The greatest levels of intraneural pressure were noted when the knee was extended from 90 degrees of flexion to 45 degrees while the hip was held in 90 degrees of flexion (90/90 to 90/45), and when the knee was extended from 45 degrees of flexion to 0 degrees (90/45 to 90/90). The increases were statistically significant between each of these stations. When the knee was held in a constant position and the hip was flexed, pressures within the nerve also increased. This was particularly true when station 45/45 was compared to station 90/45 (p=<0.0062), when station 0/0 was compared to 45/0 (p=<0.0006) and station 45/0 was compared to 90/0 (p=<0.01). These data indicate that the redundancy in the nerve (neural and non-neural elements) is taken up by flexing the hip or by extending the knee and that any further increase in stretch on the nerve (either with further knee extension or hip flexion) causes greater increase in intraneural pressure. How this pressure curve will change when the external rotators are released and a sciatic nerve retractor is placed within the lesser sciatic notch remains to be seen. It is possible that the pressure curve will be shifted to the left as the redundancy is taken out of the nerve at an earlier point in this situation.

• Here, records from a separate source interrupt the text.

(** * Verification of [src/plot/visualize.py]

    A shallow embedding of the plotting pipeline (load, clean, shared
    limits, render) and the properties of it that the specification
    states.

    - Numbers are IEEE binary64 values: the kernel's primitive floats,
      reasoned about through their specification in [SpecFloat].  An
      integer column or position is taken at its float value, which is
      exact up to 2^53 in magnitude; beyond that pandas keeps the column
      as 64-bit integers, which compare exactly until they are converted,
      and the properties below are stated for binary64 entries.
    - A table is what [pd.read_csv] returned: column names and rows of
      cells.  Rows are addressed by position; pandas' index labels are
      not modelled.
    - pandas, numpy and matplotlib calls are modelled by what they
      compute on these tables.  [DataFrame.sort_values] with its default
      quicksort fixes the order of the keys, not the order of rows with
      equal keys: [sort_values] is the sort that keeps such rows in the
      order of the input, and only [order_preserving_sort_keeps_last]
      below depends on that choice.  [plt.plot] is a line added to the
      figure, [plt.xlim] and [plt.ylim] are the calls with their
      arguments, refused when an argument is NaN or infinite.
    - Exceptions are values of [result]; printing and saving figures are
      effects on a [World] threaded through [main]. *)

From Stdlib Require Import Floats ZArith PArith Lia Bool List String Ascii.
From Stdlib Require Import Sorted Uint63 DecimalString.
Import ListNotations.

(** * Part I: the program *)

(** ** Numbers *)

Definition notna (v : float) : bool := negb (is_nan v).

(** Python's two-argument [min(a, b)] and [max(a, b)]: the first argument
    is kept unless the second one compares strictly better. *)
Definition py_min (a b : float) : float := if (b <? a)%float then b else a.
Definition py_max (a b : float) : float := if (a <? b)%float then b else a.

(** [np.nanmin] and [np.nanmax]: NaN entries are ignored, an array made of
    NaN only yields NaN.  The source calls them on non-empty arrays only
    (the [len(x) > 0] guards); on the empty list the model answers NaN. *)
Definition np_nanmin (l : list float) : float :=
  match filter notna l with
  | [] => nan
  | v :: vs => fold_left py_min vs v
  end.

Definition np_nanmax (l : list float) : float :=
  match filter notna l with
  | [] => nan
  | v :: vs => fold_left py_max vs v
  end.

(** An integer position as a float ([RangeIndex], [np.arange]). *)
Definition float_of_nat (n : nat) : float :=
  of_uint63 (Uint63.of_Z (Z.of_nat n)).

(** The literals [1e-3] and [1e-12] of the source. *)
Definition f_1em3 : float := 0x1.0624dd2f1a9fcp-10%float.
Definition f_1em12 : float := 0x1.19799812dea11p-40%float.

(** ** Exceptions, output and the monad of the script *)

Inductive exn : Type :=
| ValueError (msg : string)
| KeyError (key : string).

Inductive result (A : Type) : Type :=
| Ok (a : A)
| Raise (e : exn).
Arguments Ok {A} a.
Arguments Raise {A} e.

Definition rbind {A B} (r : result A) (k : A -> result B) : result B :=
  match r with
  | Ok a => k a
  | Raise e => Raise e
  end.

Declare Scope result_scope.
Delimit Scope result_scope with result.
Notation "'let*' x ':=' r 'in' k" := (rbind r (fun x => k))
  (at level 10, x pattern, r at level 100, k at level 200) : result_scope.

Fixpoint rmap {A B} (f : A -> result B) (l : list A) : result (list B) :=
  match l with
  | [] => Ok []
  | a :: l' =>
      match f a with
      | Raise e => Raise e
      | Ok b =>
          match rmap f l' with
          | Raise e => Raise e
          | Ok bs => Ok (b :: bs)
          end
      end
  end.

(** ** Tables *)

(** A cell as [pd.read_csv] delivers it: a number (NaN stands for a missing
    entry; an entry that reads as a number is that number, an integer at
    its binary64 value) or text on which numeric coercion fails. *)
Inductive cell : Type :=
| Numeric (v : float)
| Text (s : string).

Record DataFrame : Type := mkDataFrame {
  columns : list string;
  rows : list (list cell)
}.

Definition NoOfEvals : string := "NoOfEvals"%string.

Fixpoint col_index (c : string) (cs : list string) : option nat :=
  match cs with
  | [] => None
  | c' :: cs' =>
      if String.eqb c' c then Some 0%nat else option_map S (col_index c cs')
  end.

Definition cell_at (i : nat) (r : list cell) : cell := nth i r (Numeric nan).

Fixpoint set_cell (i : nat) (c : cell) (r : list cell) : list cell :=
  match r, i with
  | [], _ => []
  | _ :: r', O => c :: r'
  | x :: r', S i' => x :: set_cell i' c r'
  end.

(** [pd.to_numeric(..., errors="coerce")] on one entry.  A column that
    pandas holds as 64-bit integers is left as it is by [to_numeric]; its
    entries are binary64 values here, the same numbers up to 2^53 in
    magnitude. *)
Definition to_numeric (c : cell) : float :=
  match c with
  | Numeric v => v
  | Text _ => nan
  end.

(** [.astype(float)] on one entry: text that is no number raises. *)
Definition astype_float (c : cell) : result float :=
  match c with
  | Numeric v => Ok v
  | Text s =>
      Raise (ValueError
               ("could not convert string to float: '" ++ s ++ "'")%string)
  end.

Definition value_at (i : nat) (r : list cell) : float :=
  to_numeric (cell_at i r).

(** ** read_csv_clean *)

Section Cleaning.

Variable A : Type.
Variable key : A -> float.

(** [dropna(subset=[key])] *)
Definition dropna (l : list A) : list A :=
  filter (fun r => notna (key r)) l.

(** [sort_values(key)], ascending; it runs after [dropna], so no key is
    NaN.  The default [kind="quicksort"] promises the ascending order of
    the keys and nothing about rows of equal key.  This is the sort that
    keeps such rows in the order of the input. *)
Fixpoint insert_by (a : A) (l : list A) : list A :=
  match l with
  | [] => [a]
  | b :: l' =>
      if (key a <=? key b)%float then a :: l else b :: insert_by a l'
  end.

Definition sort_values (l : list A) : list A := fold_right insert_by [] l.

(** [drop_duplicates(subset=[key], keep="last")]: a row stays when no later
    row has an equal key. *)
Fixpoint drop_duplicates_last (l : list A) : list A :=
  match l with
  | [] => []
  | a :: l' =>
      if existsb (fun b => (key b =? key a)%float) l'
      then drop_duplicates_last l'
      else a :: drop_duplicates_last l'
  end.

End Cleaning.

Arguments dropna {A} key l.
Arguments insert_by {A} key a l.
Arguments sort_values {A} key l.
Arguments drop_duplicates_last {A} key l.

Record Path : Type := mkPath {
  path_str : string;
  path_name : string;
  path_stem : string
}.

(** What the script prints, kept structured. *)
Inductive message : Type :=
| WarnDropped (n : nat) (name : string)
| WarnEmpty (name : string)
| InfoTable (name : string) (n_rows n_unique : nat) (min_x max_x : float)
    (all_zero : bool)
| WarnSingleX (name : string)
| InfoLimits (xmin xmax ymin ymax : float) (logy : bool)
| OkWrote (file : string).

Significance: 1. Intraneural sciatic nerve pressures are influenced by the position of the ipsilateral hip and knee. 2.) The magnitude of pressure elevation appears to relate to the excursion of the nerve as the linear distance between the greater sciatic notch and the distal aspect of the leg increases. 3. Maintaining the hip in 45 degrees of flexion protects the nerve from significantly increased intraneural pressures. This arc of hip motion may represent a "safe zone" for protecting the nerve from iatrogenic injury during acetabular fracture surgery.